**Task statement**
Please report the number of lines in the entries below that contain "mutate", with nothing added.

**Material for this exercise**

(** * Form_Modernization: field placement, selection and persistence

    A shallow embedding of the client-side editors of the PDF form
    digitalization system:

    - [Portfolio]: static/js/designpage_portfolio.js (portfolio design page),
    - [Design]:    static/js/designpage.js (non-portfolio design page),
    - [Fill]:      static/js/editpage_portfolio.js (portfolio fill page).

    Conventions of the embedding.

    - JavaScript numbers that carry coordinates, sizes and zoom factors are
      exact rationals ([Q]); rounding of IEEE doubles is not modelled, and
      equations between computed coordinates are stated with [==].
      Page numbers and indices are integers ([Z]).
    - Field descriptors are JavaScript objects that are shared by reference
      (the field list, the active field, closures of the properties panel).
      Objects live in a heap (a list indexed by reference); the field list
      is a list of references.  Allocation appends to the heap.
    - Event handlers are functions from the state before the event to the
      state after it.  What a handler reads from the browser (mouse
      position, bounding rectangle, prompt answer, clock, random number)
      is a parameter of the event.  Rendering is a function from the state
      to what is drawn. *)

From Stdlib Require Import ZArith QArith Lia Lqa Ascii.
From stdpp Require Import base list strings gmap pretty sorting.

Local Open Scope Z_scope.

(** ** JavaScript helpers *)

(** A reference to a heap object. *)
Definition ref := nat.

(** [new Object]: the fresh object goes to the end of the heap. *)
Definition alloc {A} (h : list A) (o : A) : list A * ref := (h ++ [o], length h).

(** [arr.forEach(o => mutate o)] over an array of references. *)
Definition forEach {A} (f : A -> A) (refs : list ref) (h : list A) : list A :=
  foldl (fun h' r => alter f r h') h refs.

(** [arr.forEach((o, i) => mutate o i)]: the callback also sees the index. *)
Definition forEachIndexed {A} (f : nat -> A -> A) (refs : list ref) (h : list A) : list A :=
  foldl (fun h' ir => alter (f ir.1) ir.2 h') h (imap (fun i r => (i, r)) refs).

(** [arr.findIndex(pred)]: the first position whose element satisfies
    [pred], and -1 when there is none. *)
Fixpoint findIndexFrom {A} (p : A -> bool) (l : list A) (i : Z) : Z :=
  match l with
  | [] => -1
  | a :: l' => if p a then i else findIndexFrom p l' (i + 1)
  end.

Definition findIndex {A} (p : A -> bool) (l : list A) : Z := findIndexFrom p l 0.

(** [arr.find(pred)]. *)
Fixpoint find_first {A} (p : A -> bool) (l : list A) : option A :=
  match l with
  | [] => None
  | a :: l' => if p a then Some a else find_first p l'
  end.

(** [arr.splice(i, 1)] for an index [0 <= i]. *)
Definition splice1 {A} (i : Z) (l : list A) : list A :=
  take (Z.to_nat i) l ++ drop (S (Z.to_nat i)) l.

(** [arr[i]] for an integer index; [None] is [undefined]. *)
Definition at_index {A} (l : list A) (i : Z) : option A :=
  if (i <? 0) then None else l !! Z.to_nat i.

(** Truthiness of a string-or-null value: [null] and the empty string
    are falsy. *)
Definition truthy (s : option string) : bool :=
  match s with
  | Some EmptyString => false
  | Some _ => true
  | None => false
  end.

(** [c.toUpperCase()] on one ASCII character. *)
Definition upper_ascii (c : ascii) : ascii :=
  let n := nat_of_ascii c in
  if (97 <=? n)%nat && (n <=? 122)%nat then ascii_of_nat (n - 32) else c.

(** [s.charAt(0).toUpperCase() + s.slice(1)]. *)
Definition capitalize (s : string) : string :=
  match s with
  | EmptyString => EmptyString
  | String c s' => String (upper_ascii c) s'
  end.

(** Rationals compared as booleans. *)
Definition Qgeb (a b : Q) : bool := Qle_bool b a.
Definition Qltb (a b : Q) : bool := negb (Qle_bool b a).
Definition Qgtb (a b : Q) : bool := negb (Qle_bool a b).

(** [Math.max] and [Math.abs]. *)
Definition Math_max (a b : Q) : Q := if Qle_bool a b then b else a.
Definition Math_abs (a : Q) : Q := if Qle_bool 0 a then a else Qopp a.

(** A JSON value of the kinds a field descriptor holds. *)
Inductive JSVal :=
| JStr (s : string)
| JNum (q : Q)
| JInt (z : Z)
| JBool (b : bool).

(** A JSON object: its properties in insertion order. *)
Definition JSObject := list (string * JSVal).

(** [obj[key]]; [None] is [undefined]. *)
Fixpoint prop (key : string) (o : JSObject) : option JSVal :=
  match o with
  | [] => None
  | (k, v) :: o' => if String.eqb k key then Some v else prop key o'
  end.

(** A mouse event as the handlers read it: pointer position and the
    bounding rectangle of the element the coordinates are taken against. *)
Record MouseEvent := {
  clientX : Q;
  clientY : Q;
  rectLeft : Q;
  rectTop : Q;
  rectWidth : Q;
  rectHeight : Q;
  shiftKey : bool
}.

(** A rectangle in canvas pixels, as drawn or positioned on screen. *)
Record Rect := {
  left : Q;
  top : Q;
  rwidth : Q;
  rheight : Q
}.

(** ** The portfolio design page (designpage_portfolio.js) *)

Module Portfolio.

(** A field descriptor as [addFormField] builds it.  [id = None] is a
    descriptor without an id property, as descriptors read back from a
    persisted schema are. *)
Record Field := {
  id : option string;
  name : string;
  type : string;
  x : Q;
  y : Q;
  width : Q;
  height : Q;
  page : Z;
  required : bool;
  read_only : bool;
  default_value : string
}.

Record FieldTypeInfo := {
  label : string;
  icon : string;
  defaultHeight : Q;
  defaultWidth : Q
}.

(** The [fieldTypes] table, in the order of its keys. *)
Definition fieldTypes : list (string * FieldTypeInfo) :=
  [ ("text", {| label := "Text Input"; icon := "edit"; defaultHeight := 40; defaultWidth := 200 |});
    ("checkbox", {| label := "Checkbox"; icon := "check_box"; defaultHeight := 40; defaultWidth := 40 |});
    ("signature", {| label := "Signature"; icon := "draw"; defaultHeight := 80; defaultWidth := 200 |});
    ("date", {| label := "Date Field"; icon := "calendar_today"; defaultHeight := 40; defaultWidth := 200 |}) ].

(** [fieldTypes[type]]. *)
Fixpoint lookupType (t : string) (tbl : list (string * FieldTypeInfo)) : option FieldTypeInfo :=
  match tbl with
  | [] => None
  | (k, info) :: tbl' => if String.eqb k t then Some info else lookupType t tbl'
  end.

(** [fieldTypes[type]?.prop || dflt]: a missing entry and a zero are
    both replaced by the default. *)
Definition orDefault (v : option Q) (dflt : Q) : Q :=
  match v with
  | Some q => if Qeq_bool q 0 then dflt else q
  | None => dflt
  end.

(** The global variables of the script. *)
Record State := {
  heap : list Field;
  formFields : list ref;
  activeField : option ref;
  isDragging : bool;
  startX : Q;
  startY : Q;
  fieldTypeToAdd : option string;
  isPlacingField : bool;
  currentPage : Z;
  totalPages : Z;
  currentScale : Q;
  fileId : option string
}.

Definition initial (file : option string) (pages : Z) : State :=
  {| heap := []; formFields := []; activeField := None; isDragging := false;
     startX := 0; startY := 0; fieldTypeToAdd := None; isPlacingField := false;
     currentPage := 1; totalPages := pages; currentScale := 1; fileId := file |}.

Definition set_heap (h : list Field) (st : State) : State :=
  {| heap := h; formFields := formFields st; activeField := activeField st;
     isDragging := isDragging st; startX := startX st; startY := startY st;
     fieldTypeToAdd := fieldTypeToAdd st; isPlacingField := isPlacingField st;
     currentPage := currentPage st; totalPages := totalPages st;
     currentScale := currentScale st; fileId := fileId st |}.

Definition set_formFields (l : list ref) (st : State) : State :=
  {| heap := heap st; formFields := l; activeField := activeField st;
     isDragging := isDragging st; startX := startX st; startY := startY st;
     fieldTypeToAdd := fieldTypeToAdd st; isPlacingField := isPlacingField st;
     currentPage := currentPage st; totalPages := totalPages st;
     currentScale := currentScale st; fileId := fileId st |}.

Definition set_activeField (a : option ref) (st : State) : State :=
  {| heap := heap st; formFields := formFields st; activeField := a;
     isDragging := isDragging st; startX := startX st; startY := startY st;
     fieldTypeToAdd := fieldTypeToAdd st; isPlacingField := isPlacingField st;
     currentPage := currentPage st; totalPages := totalPages st;
     currentScale := currentScale st; fileId := fileId st |}.

Definition set_drag (d : bool) (sx sy : Q) (st : State) : State :=
  {| heap := heap st; formFields := formFields st; activeField := activeField st;
     isDragging := d; startX := sx; startY := sy;
     fieldTypeToAdd := fieldTypeToAdd st; isPlacingField := isPlacingField st;
     currentPage := currentPage st; totalPages := totalPages st;
     currentScale := currentScale st; fileId := fileId st |}.

Definition set_placing (t : option string) (p : bool) (st : State) : State :=
  {| heap := heap st; formFields := formFields st; activeField := activeField st;
     isDragging := isDragging st; startX := startX st; startY := startY st;
     fieldTypeToAdd := t; isPlacingField := p;
     currentPage := currentPage st; totalPages := totalPages st;
     currentScale := currentScale st; fileId := fileId st |}.

Definition set_currentPage (p : Z) (st : State) : State :=
  {| heap := heap st; formFields := formFields st; activeField := activeField st;
     isDragging := isDragging st; startX := startX st; startY := startY st;
     fieldTypeToAdd := fieldTypeToAdd st; isPlacingField := isPlacingField st;
     currentPage := p; totalPages := totalPages st;
     currentScale := currentScale st; fileId := fileId st |}.

Definition set_currentScale (s : Q) (st : State) : State :=
  {| heap := heap st; formFields := formFields st; activeField := activeField st;
     isDragging := isDragging st; startX := startX st; startY := startY st;
     fieldTypeToAdd := fieldTypeToAdd st; isPlacingField := isPlacingField st;
     currentPage := currentPage st; totalPages := totalPages st;
     currentScale := s; fileId := fileId st |}.

(** The field objects of the list, in list order (references that point
    nowhere are dropped; the handlers never create one). *)
Definition fields (st : State) : list Field :=
  omap (fun r => heap st !! r) (formFields st).

(** Property updates on one field object. *)
Definition with_name (n : string) (f : Field) : Field :=
  {| id := id f; name := n; type := type f; x := x f; y := y f;
     width := width f; height := height f; page := page f;
     required := required f; read_only := read_only f;
     default_value := default_value f |}.

Definition with_required (b : bool) (f : Field) : Field :=
  {| id := id f; name := name f; type := type f; x := x f; y := y f;
     width := width f; height := height f; page := page f;
     required := b; read_only := read_only f;
     default_value := default_value f |}.

Definition with_read_only (b : bool) (f : Field) : Field :=
  {| id := id f; name := name f; type := type f; x := x f; y := y f;
     width := width f; height := height f; page := page f;
     required := required f; read_only := b;
     default_value := default_value f |}.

**Written response**
2